Politica

Primarie del Pd per il parlamento, 'no' alla deroga degli eletti

Il segretario regionale del Pd piemontese, Gianfranco Morgando, ha detto che non saranno concesse deroghe a sindaci e consiglieri regionali per candidarsi alle primarie del 29 dicembre

Il prossimo 29 dicembre si svolgeranno le primarie per i parlamentari del Pd. In Piemonte è scontro sulle regole, ma l'ultima parola fino ad oggi è stata detta dal segretario regionale del partito Gianfranco Morgando. L'onorevole ha ribadito il 'no' ai sindaci e consiglieri regionali del Pd che avevano chiesto la deroga per candidarsi alle elezioni politiche. Il motivo è uno solo, quello di "garantire la continuità dei mandati espressi dalla volontà degli elettori".

Fino ad ora sono state sette le domande avanzate a cui si è riferito Morgando. Questi sono i consiglieri Lepri, Placido, Manica, Taricco e i sindaci Catizone (Nichelino), Besozzi (Castelletto Ticino) e Ruggerone (Trecate). Un barlume di speranza ce l'ha ancora Taricco, che potrebbe essere una eccezione vista "la situazione politica di Cuneo".

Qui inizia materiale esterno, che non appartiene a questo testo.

Lemma gate_rejections_distinguishable_witness :
  outcome_of (get_orders (calm_world 3601001) "bogus" sample_query sample_stores) =
    Returns (error_result "Unauthorized: Invalid token") /\
  outcome_of (get_orders (calm_world 3601001) "T" sample_query sample_stores) =
    Returns (error_result "Unauthorized: Token expired") /\
  is_unauthorized (outcome_of (get_orders (calm_world 3601001) "bogus" sample_query sample_stores))
    = true /\
  is_unauthorized (outcome_of (get_orders (calm_world 3601001) "T" sample_query sample_stores))
    = true /\
  outcome_of (get_orders (calm_world 3601001) "bogus" sample_query sample_stores) <>
  outcome_of (get_orders (calm_world 3601001) "T" sample_query sample_stores).
Proof.
  apply (gate_rejections_distinguishable
           (calm_world 3601001) (calm_world 3601001) "bogus" "T"
           sample_query sample_query sample_stores sample_stores
           {| email := "a@x.com"; createdAt := 1000 |}).
  - vm_compute. reflexivity.
  - vm_compute. reflexivity.
  - vm_compute. reflexivity.
Defined.

(** C2, as stated, fails: with the token [bogus] unknown and the session
    of token [T] expired, both calls are rejected, yet the messages
    returned to the caller are not the same. *)
Lemma gate_single_message_counterexample :
  activeSessions sample_stores !! "bogus" = None /\
  (exists s, activeSessions sample_stores !! "T" = Some s /\
             Date_now (calm_world 3601001) 0 - createdAt s > 3600 * 1000) /\
  content_of (outcome_of (get_orders (calm_world 3601001) "bogus" sample_query sample_stores))
    = Some (Lit "Unauthorized: Invalid token") /\
  content_of (outcome_of (get_orders (calm_world 3601001) "T" sample_query sample_stores))
    = Some (Lit "Unauthorized: Token expired") /\
  content_of (outcome_of (get_orders (calm_world 3601001) "bogus" sample_query sample_stores))
    <>
  content_of (outcome_of (get_orders (calm_world 3601001) "T" sample_query sample_stores)).
Proof.
  split; [vm_compute; reflexivity|].
  split.
  { exists {| email := "a@x.com"; createdAt := 1000 |}.
    split; vm_compute; reflexivity. }
  split; [vm_compute; reflexivity|].
  split; [vm_compute; reflexivity|].
  vm_compute. discriminate.
Qed.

L'ultima parola spetta comunque alla segreteria nazionale del partito. Sicuramente verrà ascoltato anche il coordinatore regionale, ecco perché sembrano avere poche speranze i sette che hanno chiesto la deroga. I candidati dovranno presentare la propria candidatura entro venerdì, presentando un numero di firme a sostegno della propria candidatura pari al 5% degli iscritti al Pd in Piemonte. Il voto per le primarie verrà espresso il 29 dicembre, dalle 8 alle 21.